Wasserstein Distributionally Robust Bayesian Optimization with Continuous Context
Francesco Micheli, Efe C. Balta, Anastasios Tsiamis, John Lygeros
TL;DR
The paper tackles sequential decision-making under uncertain, continuously distributed contexts by introducing Wasserstein Distributionally Robust Bayesian Optimization (WDRBO). It develops a tractable Lipschitz-based reformulation that avoids context discretization and provides two settings: General WDRBO with a specified ambiguity set and Data-Driven WDRBO built from past observations, both achieving sublinear regret; the data-driven variant leverages finite-sample Wasserstein concentration to avoid strict decay assumptions on the ambiguity radius. The authors establish regret bounds that match state-of-the-art results in RKHS-based BO, and show empirical robustness and computational efficiency across synthetic and real-world tasks. This work broadens robust optimization in BO to continuous-context scenarios with practical guarantees and scalable performance, enabling reliable optimization under distributional context shifts.
Abstract
We address the challenge of sequential data-driven decision-making under context distributional uncertainty. This problem arises in numerous real-world scenarios where the learner optimizes black-box objective functions in the presence of uncontrollable contextual variables.
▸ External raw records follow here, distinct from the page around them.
(** [validateSeedScope] is the service's own scope check. *)
Lemma existsb_false {A} (f : A -> bool) l : existsb f l = false <-> Forall (fun x => f x = false) l.
Proof.
  induction l as [|x l IH]; simpl; [split; [constructor|done]|]. by rewrite orb_false_iff, IH, Forall_cons.
Qed.
Lemma validateSeedScope_spec repo p : repo <> ""%string -> gp_Symbols p = [] ->
  validateSeedScope p = None <-> in_scope (with_repo repo p) /\ gp_Entities p <> [].
Proof.
  intros Hr Hs. unfold validateSeedScope, in_scope. cbn [with_repo gp_Repo gp_Files gp_Entities gp_Edges gp_Symbols].
  rewrite Hs. case_bool_decide as Hf; [naive_solver|]. case_bool_decide as He; [naive_solver|].
  set (bad_entity := fun e : CodeEntity => _ && _). set (bad_edge := fun e : CodeEdge => negb _).
  assert (H1 : existsb bad_entity (gp_Entities p) = false <->
    Forall (fun e => ce_FilePath e = ""%string \/ ce_FilePath e ∈ gp_Files p) (gp_Entities p)).
  { rewrite existsb_false. apply Forall_iff. intros e. unfold bad_entity.
    by rewrite andb_false_iff, !negb_false_iff, !bool_decide_eq_true, elem_of_list_to_set. }
  assert (H2 : existsb bad_edge (gp_Edges p) = false <-> Forall (fun e => cg_SrcFile e ∈ gp_Files p) (gp_Edges p)).
  { rewrite existsb_false. apply Forall_iff. intros e. unfold bad_edge.
    by rewrite negb_false_iff, bool_decide_eq_true, elem_of_list_to_set. }
  destruct (existsb bad_entity _); [naive_solver|]. destruct (existsb bad_edge _); [naive_solver|].
  split; [|done]. intros _. repeat split; try done; [by apply H1|by apply H2].
Qed.
Section Proofs.
Context (modularize : ugraph -> list (list nat)) (raw : ugraph -> nat -> Q) (real4 : Q -> Q) (maxNodes : Z).
Abbreviation current := (current modularize raw real4 maxNodes).
Abbreviation Compute := (Compute modularize raw).

Lemma agree_current repo g g' : agree repo g g' -> current repo g -> current repo g'.
Proof.
  intros Ha (es & Hes & Hent & Hc). pose proof (agree_loads _ _ _ Ha) as (Hi & He & _).
  destruct Ha as (Hg & _ & Hcm & _). exists es. rewrite <- He, <- Hi. split; [done|]. split.
  - intros id row Hr. rewrite <- Hg in Hr. by apply Hent.
  - intros c. by rewrite <- Hcm.
Qed.
Lemma push_agrees `{MapRange} now p g g' repo :
  reconciled real4 now p g g' -> repo <> gp_Repo p -> agree repo g g'.
Proof.
  intros Hr Hne. pose proof Hr as []. split_and!.
  - intros id. rewrite rc_entities, last_with_none by (intros x [= ? ?]; congruence).
    symmetry. apply surviving_none. intros. unfold entity_owned. simpl. by rewrite bool_decide_false.
  - intros k Hk. rewrite rc_edges, last_with_none by (intros x <-; simpl in Hk; congruence).
    symmetry. apply surviving_none. intros. unfold edge_owned. rewrite Hk. by rewrite bool_decide_false.
  - intros c. by rewrite rc_comm.
  - rewrite rc_state. by rewrite bool_decide_false.
Qed.
Lemma scan_lines_app d st ln off l1 l2 :
  snd (scan_lines d st ln off (l1 ++ l2)) =
  snd (scan_lines d (snd (scan_lines d st ln off l1))
                  (ln + List.length l1) (off + span l1) l2).
Proof.
  revert st ln off. induction l1 as [|s l1 IH]; intros st ln off.
  - cbn. now rewrite !Nat.add_0_r.
  - change (span (s :: l1)) with (String.length s + 1 + span l1).
    cbn [app scan_lines List.length].
    replace (ln + S (List.length l1)) with (S ln + List.length l1) by lia.
    replace (off + (String.length s + 1 + span l1))
      with (off + String.length s + 1 + span l1) by lia.
    destruct (scan_line d st ln off s) as [here st'].
    specialize (IH st' (S ln) (off + String.length s + 1)).
    destruct (scan_lines d st' (S ln) (off + String.length s + 1) (l1 ++ l2)) as [b1 f1].
    destruct (scan_lines d st' (S ln) (off + String.length s + 1) l1) as [b2 f2].
    cbn [snd] in *. exact IH.
Qed.

(** A text that does not hold [c] holds it in none of its suffixes. *)
Lemma find_none_tail c a s : find c (String a s) = None -> find c s = None.
Proof.
  unfold find. cbn [String.index].
  destruct (String.prefix c (String a s)); [discriminate|].
  destruct (String.index 0 c s); [discriminate | reflexivity].
Qed.

Lemma find_none_drop c n s : find c s = None -> find c (drop n s) = None.
Proof.
  revert s. induction n as [|n IH]; intros s H; [destruct s; exact H|].
  destruct s as [|a s]; [exact H|]. cbn [drop]. apply IH.
  eapply find_none_tail; exact H.
Qed.

Lemma find_none_ltrim c s : find c s = None -> find c (ltrim s) = None.
Proof.
  induction s as [|a s IH]; intros H; [exact H|].
  cbn [ltrim]. destruct (is_space a); [|exact H].
  apply IH. eapply find_none_tail; exact H.
Qed.

Lemma find_opener_in delims body o c :
  find_opener delims body = Some (o, c) -> In (o, c) delims.
Proof.
  induction delims as [|[o' c'] rest IH]; cbn; [discriminate|].
  destruct (String.prefix o' body).
  - intros E. inversion E; subst. now left.
  - intros E. right. now apply IH.
Qed.

Lemma find_opener_some delims body o c :
  In (o, c) delims -> String.prefix o body = true ->
  exists oc, find_opener delims body = Some oc.
Proof.
  induction delims as [|[o' c'] rest IH]; cbn; [tauto|].
  intros [E|Hin] Hp.
  - inversion E; subst. rewrite Hp. eauto.
  - destruct (String.prefix o' body); eauto.
Qed.

Lemma closer_free_find d s c :
  closer_free d s -> In c (map snd (block_delims d)) -> find c s = None.
Proof.
  unfold closer_free. rewrite Forall_forall. intros H Hin.
  apply in_map_iff in Hin. destruct Hin as [oc [E Hoc]]. subst c. now apply H.
Qed.

(** Whatever the line, an open block waits for a closer of the dialect. *)
Lemma scan_line_waits d st ln off s :
  waits_for_closer d st -> waits_for_closer d (snd (scan_line d st ln off s)).
Proof.
  unfold scan_line. destruct st as [ob|]; cbn [waits_for_closer]; intros Hw.
  - destruct (find (ob_closer ob) s); cbn; auto.
  - destruct (find_opener (block_delims d) (ltrim s)) as [[o c]|] eqn:Eo; cbn; auto.
    destruct (find c (drop (String.length o) (ltrim s))); cbn; auto.
    apply in_map_iff. exists (o, c). split; [reflexivity|].
    eapply find_opener_in; exact Eo.
Qed.

Lemma scan_lines_waits d st ln off ls :
  waits_for_closer d st -> waits_for_closer d (snd (scan_lines d st ln off ls)).
Proof.
  revert st ln off. induction ls as [|s rest IH]; intros st ln off Hw; [exact Hw|].
  cbn [scan_lines].
  pose proof (scan_line_waits d st ln off s Hw) as Hw'.
  destruct (scan_line d st ln off s) as [here st']. cbn [snd] in Hw'.
  specialize (IH st' (S ln) (off + String.length s + 1) Hw').
  destruct (scan_lines d st' (S ln) (off + String.length s + 1) rest) as [later final].
  exact IH.
Qed.

(** Inside a block, lines without a closer leave the block open. *)
Lemma scan_lines_stays_open d ob ln off ls :
  waits_for_closer d (Some ob) ->
  Forall (closer_free d) ls ->
  snd (scan_lines d (Some ob) ln off ls) <> None.
Proof.
  revert ob ln off. induction ls as [|s rest IH]; intros ob ln off Hw Hall.
  - cbn. discriminate.
  - inversion Hall as [|? ? Hs Hrest]; subst.
    cbn [scan_lines scan_line].
    rewrite (closer_free_find d s (ob_closer ob) Hs Hw).
    set (ob1 := mkOpen (ob_closer ob) (ob_start ob) (ob_line ob) (ob_text ob ++ nl ++ s)).
    specialize (IH ob1 (S ln) (off + String.length s + 1) Hw Hrest).
    destruct (scan_lines d (Some ob1) (S ln) (off + String.length s + 1) rest) as [b f].
    exact IH.
Qed.

(** A line that starts with an opener and holds no closer opens a block, or
    leaves the one it is in open; the lines after it keep it open. *)
Lemma scan_lines_opens d st ln off l rest :
  waits_for_closer d st ->
  starts_block d l ->
  Forall (closer_free d) (l :: rest) ->
  snd (scan_lines d st ln off (l :: rest)) <> None.
Proof.
  intros Hw [o [c [Hin Hp]]] Hall. destruct st as [ob|].
  - now apply scan_lines_stays_open.
  - inversion Hall as [|? ? Hl Hrest]; subst.
    destruct (find_opener_some _ _ _ _ Hin Hp) as [[o' c'] Eo].
    assert (Hc' : In c' (map snd (block_delims d))).
    { apply in_map_iff. exists (o', c'). split; [reflexivity|].
      eapply find_opener_in; exact Eo. }
    cbn [scan_lines scan_line]. rewrite Eo.
    rewrite (find_none_drop c' _ _ (find_none_ltrim c' l (closer_free_find d l c' Hl Hc'))).
    match goal with
    | |- context [scan_lines d (Some ?ob) ?n ?k rest] =>
        pose proof (scan_lines_stays_open d ob n k rest Hc' Hrest) as H;
        destruct (scan_lines d (Some ob) n k rest) as [b f]
    end.
    exact H.
Qed.

(** The text property suffices: the scan of such a file ends inside a
    block, whatever comes before the opener's line. *)
Lemma unclosed_opener_open_at_end d text :
  unclosed_block_opener d text ->
  snd (scan_lines d None 1 0 (lines text)) <> None.
Proof.
  intros [pre [l [rest [Hl [Hs Hall]]]]].
  rewrite Hl, scan_lines_app.
  apply scan_lines_opens; auto.
  apply scan_lines_waits. exact I.
Qed.

Lemma tokenize_unclosed d p text :
  unclosed_block_opener d text ->
  exists blocks ob, tokenize d p text = (blocks, [malformed_comment p ob]).
Proof.
  intros H. apply unclosed_opener_open_at_end in H. unfold tokenize.
  destruct (scan_lines d None 1 0 (lines text)) as [blocks [ob|]]; cbn [snd] in H.
  - eauto.
  - congruence.
Qed.

Lemma scan_file_diagnostics cfg p d text :
  fr_diagnostics (scan_file cfg p d text) =
  (snd (tokenize d p text) ++
   snd (parse_declarations (cfg_strict cfg) (cfg_known cfg) p (fst (tokenize d p text))))%list.
Proof.
  unfold scan_file. destruct (tokenize d p text) as [blocks tgs]. cbn [fst snd].
  destruct (parse_declarations _ _ _ _) as [ds pgs]. reflexivity.
Qed.

Lemma scan_add_file cfg f fs :
  Permutation (rep_files (scan cfg (f :: fs)))
              (scan_entry cfg f ++ rep_files (scan cfg fs)).
Proof.
  unfold scan. cbn [rep_files sort_by_path].
  change (scan_entry cfg f ++ flat_map (scan_entry cfg) (sort_by_path fs))%list
    with (flat_map (scan_entry cfg) (f :: sort_by_path fs)).
  apply Permutation_flat_map, insert_by_path_perm.
Qed.

(** The file of an unclosed opener gets the diagnostic and is not
    compliant. *)
Lemma unclosed_opener_result cfg d p text :
  unclosed_block_opener d text ->
  let r := scan_file cfg p d text in
  (exists g, In g (fr_diagnostics r) /\ g_kind g = MalformedComment /\
             g_severity g = SevError /\ g_path g = p) /\
  (fr_verdict r = Missing \/ fr_verdict r = Invalid) /\
  fr_verdict r <> Compliant.
Proof.
  intros Hu r. destruct (tokenize_unclosed d p text Hu) as [blocks [ob Ht]].
  assert (Hin : In (malformed_comment p ob) (fr_diagnostics r)).
  { unfold r. rewrite scan_file_diagnostics, Ht. cbn. now left. }
  assert (Herr : error_in (fr_diagnostics r))
    by (exists (malformed_comment p ob); split; [exact Hin | reflexivity]).
  pose proof (proj2 (scan_file_fields cfg p d text)) as Hv. fold r in Hv.
  destruct (assign_verdict_spec (fr_declarations r) (fr_diagnostics r)) as [Hc _].
  assert (Hnc : fr_verdict r <> Compliant)
    by (rewrite Hv; intros E; apply Hc in E; tauto).
  split; [exists (malformed_comment p ob); cbn; auto|]. split; [|exact Hnc].
  destruct (fr_verdict r); [congruence | now left | now right].
Qed.

(** C7, as stated, fails: an opener in the middle of a line is not honoured
    (section 4.1 honours block openers at the start of a line only).  The
    file below holds a block-comment opener with no closer after it, gets no
    diagnostic and is compliant. *)
Lemma midline_opener_not_diagnosed :
  (exists i, In i (occurrences "/*" unclosed_midline) /\
             forall j, In j (occurrences "*/" unclosed_midline) -> j < i) /\
  snd (tokenize c_dialect "a.c" unclosed_midline) = [] /\
  fr_diagnostics (scan_file default_config "a.c" c_dialect unclosed_midline) = [] /\
  fr_verdict (scan_file default_config "a.c" c_dialect unclosed_midline) = Compliant.
Proof.
  split; [|split; [|split]]; try (vm_compute; reflexivity).
  exists 39. split; [vm_compute; now left|].
  intros j Hj. vm_compute in Hj. destruct Hj.
Qed.

(** C7, amended: when a line of a file starts, after white space, with a
    block-comment opener and no closer occurs on that line or after it, the
    tokenizer returns its blocks with one MalformedComment diagnostic, of
    severity error, instead of failing; the file's result carries it and its
    verdict is missing or invalid, never compliant; the results of the other
    files of the run are those of the run without this file, and the run
    completes with a report that holds this file's result. *)
Theorem unterminated_comment_is_diagnosed (cfg : Config) (d : Dialect) (p text : string) :
  unclosed_block_opener d text ->
  (exists g, snd (tokenize d p text) = [g] /\
             g_kind g = MalformedComment /\ g_severity g = SevError /\ g_path g = p) /\
  (let r := scan_file cfg p d text in
   (exists g, In g (fr_diagnostics r) /\ g_kind g = MalformedComment) /\
   (fr_verdict r = Missing \/ fr_verdict r = Invalid) /\
   fr_verdict r <> Compliant) /\
  (forall fs,
     Permutation (rep_files (scan cfg ((p, text) :: fs)))
                 (scan_entry cfg (p, text) ++ rep_files (scan cfg fs))) /\
  (forall inv files known,
     inv_root inv = Some files -> inv_known inv = Some known -> In (p, text) files ->
     exists rep, run inv = Completed rep /\
       forall d', classify (config_of inv known) p text = Some d' ->
                  In (scan_file (config_of inv known) p d' text) (rep_files rep)).
Proof.
  intros Hu. destruct (tokenize_unclosed d p text Hu) as [blocks [ob Ht]].
  split; [|split; [|split]].
  - exists (malformed_comment p ob). rewrite Ht. cbn. auto.
  - intros r. destruct (unclosed_opener_result cfg d p text Hu) as [[g [Hg [Hk _]]] [Hv Hn]].
    split; [eauto|]. split; assumption.
  - intros fs. apply scan_add_file.
  - intros inv files known Hr Hk Hin. unfold run. rewrite Hr, Hk.
    eexists. split; [reflexivity|]. intros d' Hd'.
    apply in_scan_files. exists (p, text), d'. auto.
Qed.

Lemma unclosed_header_opener : unclosed_block_opener c_dialect unclosed_header.
Proof.
  exists [], "/* SPDX-License-Identifier: MIT", ["int main(void) { return 0; }"].
  split; [vm_compute; reflexivity|]. split.
  - exists "/*", "*/". split; [now left | vm_compute; reflexivity].
  - repeat constructor; vm_compute; reflexivity.
Defined.

(** A header that opens a block comment and never closes it. *)
Lemma unterminated_comment_is_diagnosed_witness :
  unclosed_block_opener c_dialect unclosed_header /\
  fr_verdict (scan_file default_config "a.c" c_dialect unclosed_header) <> Compliant.
Proof.
  split; [exact unclosed_header_opener|].
  exact (proj2 (proj2 (proj1 (proj2
    (unterminated_comment_is_diagnosed default_config c_dialect "a.c" unclosed_header
       unclosed_header_opener))))).
Defined.

End Unterminated.

(** ** Exit status *)

Section ExitStatus.
Import Scanner.







End ExitStatus.

(** ** Beyond the claims: repeated runs of [main] *)

Section MainCalls.
Import Program Runs.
We consider the setting where the context distribution is uncertain but known to lie within an ambiguity set defined as a ball in the Wasserstein distance. We propose a novel algorithm for Wasserstein Distributionally Robust Bayesian Optimization that can handle continuous context distributions while maintaining computational tractability. Our theoretical analysis combines recent results in self-normalized concentration in Hilbert spaces and finite-sample bounds for distributionally robust optimization to establish sublinear regret bounds that match state-of-the-art results. Through extensive comparisons with existing approaches on both synthetic and real-world problems, we demonstrate the simplicity, effectiveness, and practical applicability of our proposed method.